Continua ad alzarsi anche in Italia l’onda del fenomeno noto come “Great Resignation”, le grandi dimissioni. Nei primi 9 mesi del 2022, il belpaese ne ha registrate 1,66 milioni, il 22% in più di dimissioni dal lavoro rispetto allo stesso periodo del 2021, quando ne erano state rilevate più di 1,3 milioni.
A scattare la fotografia è il ministero del Lavoro, nella sua nota trimestrale sulle comunicazioni obbligatorie. Secondo i dati, le ragioni che spingono sempre più persone a lasciare il proprio lavoro sono la ricerca di migliori opportunità economiche e di carriera, l’esigenza di dedicarsi alla propria salute fisica e mentale, nonché il bisogno di dedicare più tempo alla famiglia o alle proprie passioni.
Una spinta significativa, commentano gli osservatori, è arrivata dalla ripresa occupazionale, verificatasi a seguito della pandemia, che ha garantito maggiori opportunità lavorative, soprattutto ai profili tecnici e specializzati. Dall’altro lato, proprio la crisi causata dalla pandemia può aver spinto un crescente numero di persone verso la necessità o il desiderio di ricercare un maggiore equilibrio tra vita privata e professionale.
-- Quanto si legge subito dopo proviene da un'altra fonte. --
(* ===== verification/Learner.v ===== *)
(** * Learner: the training adapter [_AdaptiveLearner] of [src/adaptnlp/training/core.py]

    [_AdaptiveLearner] (lines 339-368) overrides two methods of fastai's
    [Learner]: [_split] turns a dictionary batch into model inputs [xb] and
    a stacked target tensor [yb]; [_do_one_batch] runs the forward pass, the
    loss, and, in training mode, the backward pass, the optimizer step and
    the gradient reset, firing the callback events in between.

    The store ([lw]) holds the learner's attributes and the trace of what
    the step did: the callback events fired, the backward pass, the
    optimizer step and the gradient reset, in order.  The model, the
    registered callbacks and the optimizer are section parameters: the
    model maps the input dictionary to an output dictionary or raises; the
    callbacks are described by the exception they raise on each event (or
    none); the optimizer's step by the exception it raises (or none).
    fastai's [Learner.__call__] and [_with_events], which the code calls,
    are written after fastai's definitions.  Moving tensors to the device
    is the identity.  The learner also keeps the state of the autograd
    graph behind [loss_grad] ([lg_graph]): PyTorch's [backward] frees it,
    and a backward pass through a freed graph, or through a loss computed
    without gradients, raises [RuntimeError]. *)

From stdpp Require Import base gmap strings list.
From Stdlib Require Import ZArith Lia.
From S2P Require Import Prelude.

(** A tensor: its shape and its elements in row-major order. *)
Record tensor := mkTensor { t_shape : list nat; t_data : list Z }.

#[export] Instance tensor_eq_dec : EqDecision tensor.
Proof. solve_decision. Defined.

(** A model batch: a dictionary of tensors. *)
Abbreviation tbatch := (gmap string tensor).

(** [torch.stack(ts, dim=0)] *)
Definition stack (ts : list tensor) : result tensor :=
  match ts with
  | [] => Err (PyExn RuntimeError "stack expects a non-empty TensorList")
  | t :: _ =>
      if forallb (λ u, bool_decide (t_shape u = t_shape t)) ts
      then Ok (mkTensor (length ts :: t_shape t) (concat (map t_data ts)))
      else Err (PyExn RuntimeError "stack expects each tensor to be equal size")
  end.

(** [len(t)] on a tensor: its first dimension. *)
Definition tensor_len (t : tensor) : result nat :=
  match t_shape t with
  | [] => Err (PyExn TypeError "len() of a 0-d tensor")
  | n :: _ => Ok n
  end.

(** What a training step does, in order. *)
Inductive act :=
  | Ev (name : string)   (** [self(name)]: the callbacks run on [name] *)
  | Backward             (** [self.loss_grad.backward()] *)
  | OptStep              (** [self.opt.step()] *)
  | ZeroGrad.            (** [self.opt.zero_grad()] *)

#[export] Instance act_eq_dec : EqDecision act.
Proof. solve_decision. Defined.

(** The autograd graph behind [loss_grad]: none (the loss was computed
    with gradients disabled, as fastai's validation does), live, or freed
    by a backward pass. *)
Inductive graph := NoGraph | GraphLive | GraphFreed.

#[export] Instance graph_eq_dec : EqDecision graph.
Proof. solve_decision. Defined.

Module Learn.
In ogni caso, i dati ci mettono ancora una volta di fronte all’evidenza di una transizione verso una nuova concezione di lavoro, percepito non più come una missione totalizzante, ma come un aspetto della vita da bilanciare in modo sano rispetto ad altre necessità.
Ma le cifre indicano anche una crescita nel numero dei licenziamenti, che ha subito un’impennata dopo la fine del blocco deciso con la crisi pandemica: tra gennaio e settembre 2022, infatti, sono stati circa 557mila i rapporti interrotti per decisione del datore di lavoro contro i 379mila nei primi nove mesi del 2021, con un aumento del 47%.
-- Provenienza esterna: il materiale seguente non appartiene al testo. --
Lemma AdaptiveTuner_init_no_loss_witness :
  Tune.AdaptiveTuner_init true None (Some ["labels"]) (Tune.mkLK (Some (Tune.mkDls None false)) (Some 0) None []) =
    Err (PyExn AssertionError "Could not infer loss function from the data, please pass a loss function.").
Proof. apply (Tune.AdaptiveTuner_init_no_loss _ _ _ _ (Tune.mkDls None false) 0); try done. by left. Defined.

Lemma session_trains_learner_model_witness :
  Tune.learner_frame world0
    (Tune.run_ops fastai_fits fastai_props fastai_inst hf_model_has bound_fails bound_fails local_hub 0
       script0 world0).1 ∧
  Tune.tw_calls (Tune.run_ops fastai_fits fastai_props fastai_inst hf_model_has bound_fails bound_fails
                   local_hub 0 script0 world0).1 =
    [LoadModel "models/best" 1; LoadTok "models/best" 2;
     Fit "fit_one_cycle" 0 3 None [] ∅; SaveModel 1 "out"; SaveTok 2 "out"].
Proof.
  split; [|reflexivity].
  apply (Tune.session_trains_learner_model fastai_fits fastai_props fastai_inst hf_model_has
           bound_fails bound_fails local_hub 0); intros; apply Tune.same_frame; reflexivity.
Defined.
(** ** The rounding is to a nearest point of the binary64 grid *)

Lemma rne_nearest (x : Q) : Qabs (inject_Z (rne x) - x) <= 1 # 2.
Proof.
  pose proof (Qfloor_le x) as L. pose proof (Qlt_floor x) as U.
  rewrite inject_Z_plus in U. change (inject_Z 1) with 1 in U.
  apply Qabs_Qle_condition. unfold rne.
  destruct (Qcompare_cases (x - inject_Z (Qfloor x)) (1 # 2))
    as [[-> C] | [[-> C] | [-> C]]].
  - destruct (Z.even (Qfloor x)); rewrite ?inject_Z_plus;
      change (inject_Z 1) with 1; split; lra.
  - split; lra.
  - rewrite inject_Z_plus. change (inject_Z 1) with 1. split; lra.
Qed.

(** The rounded value is a multiple of the unit in the last place, with at
    most 53 bits, and is off by at most half that unit. *)
Lemma round_pos_grid (a : Q) :
  0 < a ->
  exists m : Z,
    round_pos a == inject_Z m * pow2 (ulp_exp a)
    /\ (0 <= m <= 2 ^ prec)%Z
    /\ (emin <= ulp_exp a)%Z.
Proof.
  intros Ha. exists (rne (a / pow2 (ulp_exp a))).
  split; [reflexivity |].
  pose proof (pow2_pos (ulp_exp a)) as Hs.
  destruct (Qlog2_spec a Ha) as [_ B].
  split; [| unfold ulp_exp; lia].
  split.
  - rewrite <- (rne_Z 0) at 1. apply rne_mono.
    apply Qle_shift_div_l; [exact Hs |]. change (inject_Z 0) with 0. lra.
  - rewrite <- (rne_Z (2 ^ prec)). apply rne_mono.
    apply Qle_shift_div_r; [exact Hs |].
    rewrite <- pow2_Z by (unfold prec; lia). rewrite <- pow2_add.
    apply Qle_trans with (pow2 (Qlog2 a + 1)); [lra |].
    apply pow2_le. unfold ulp_exp, prec. lia.
Qed.

Lemma round_pos_nearest (a : Q) :
  0 < a -> Qabs (round_pos a - a) <= (1 # 2) * pow2 (ulp_exp a).
Proof.
  intros Ha. unfold round_pos. set (s := ulp_exp a).
  pose proof (pow2_pos s) as Hs.
  pose proof (rne_nearest (a / pow2 s)) as N.
  assert (E : inject_Z (rne (a / pow2 s)) * pow2 s - a
              == (inject_Z (rne (a / pow2 s)) - a / pow2 s) * pow2 s)
    by (field; lra).
  rewrite E, Qabs_Qmult, (Qabs_pos (pow2 s)) by lra.
  apply Qmult_le_compat_r; [exact N | lra].
Qed.

(** Values that Python prints in a known way. *)
Example float_repr_examples :
  map (fun q => string_of_list_ascii (float_repr (B64.lit q)))
    [1 # 10; 125 # 100; 12345 # 10000; 1 # 10000; 1 # 100000;
     10000000000000000; 1000000000000000; 1 # 3; 100; 29 # 100]
  = ["0.1"; "1.25"; "1.2345"; "0.0001"; "1e-05"; "1e+16";
     "1000000000000000.0"; "0.3333333333333333"; "100.0"; "0.29"]%string.
Proof. vm_compute. reflexivity. Qed.

(** Strings that [float] reads, and strings it refuses. *)
Example py_float_examples :
  map (fun s => match py_float (Py.lit s) with
                | Ok x => string_of_list_ascii (float_repr x)
                | Raise _ => "ValueError"%string
                end)
    ["1.2500"; "1.14336"; ".5"; "5."; "1e5"; "1E-2"; "1_000.5"; "-inf";
     "NAN"; "1e400"; "."; "1e"; "1__0"; "0x10"; "now"; ""]%string
  = ["1.25"; "1.14336"; "0.5"; "5.0"; "100000.0"; "0.01"; "1000.5"; "-inf";
     "nan"; "inf"; "ValueError"; "ValueError"; "ValueError"; "ValueError";
     "ValueError"; "ValueError"]%string.
Proof. vm_compute. reflexivity. Qed.

(** The loss of precision the flooring is exposed to: 0.29 * 100 is just
    below 29, so a raw size of 0.29 is floored to 0.28. *)
Example floor_two_decimals_of_0_29 :
  Bot.floor_two_decimals (B64.lit (29 # 100)) = Ok (B64.lit (28 # 100)).
Proof. vm_compute. reflexivity. Qed.

(* ================================================================== *)
(** ** The parser *)

(** *** Lines of a signal hold a word *)

Lemma lstrip_head (s : text) (c : ascii) (r : text) :
  lstrip s = c :: r -> is_space c = false.
Proof.
  induction s as [| x s IH]; cbn; [discriminate |].
  destruct (is_space x) eqn:E; [exact IH |].
  intros H. injection H as <- _. exact E.
Qed.

Lemma split_from_word (s cur : text) :
  cur <> [] \/ existsb (fun c => negb (is_space c)) s = true ->
  split_from cur s <> [].
Proof.
  revert cur. induction s as [| c s IH]; intros cur H; cbn.
  - destruct H as [H | H]; [| discriminate]. destruct cur; congruence.
  - destruct (is_space c) eqn:E.
    + destruct cur; [| discriminate].
      apply IH. right. destruct H as [H | H]; [congruence |].
      cbn in H. rewrite E in H. exact H.
    + apply IH. left. discriminate.
Qed.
Per Giulio Romani della Cisl bisogna “rivedere i modelli organizzativi verso una maggiore qualità”, visto che le imprese in cui si sviluppa benessere lavorativo e qualità del lavoro sono una minoranza e sono quelle dai 10 ai 250 dipendenti. Ma la platea delle imprese italiane, spiega, “è però occupata per circa il 95% da microimprese, quelle con la minore produttività, all’interno delle quali mediamente si fatica di più a sviluppare forme di welfare integrativo e dove non si pratica la contrattazione aziendale e non si costruiscono sistemi premianti trasparenti. Dove si eroga poca formazione, si genera minore conciliazione vita-lavoro, si intravedono le minori prospettive di crescita economica e professionali”.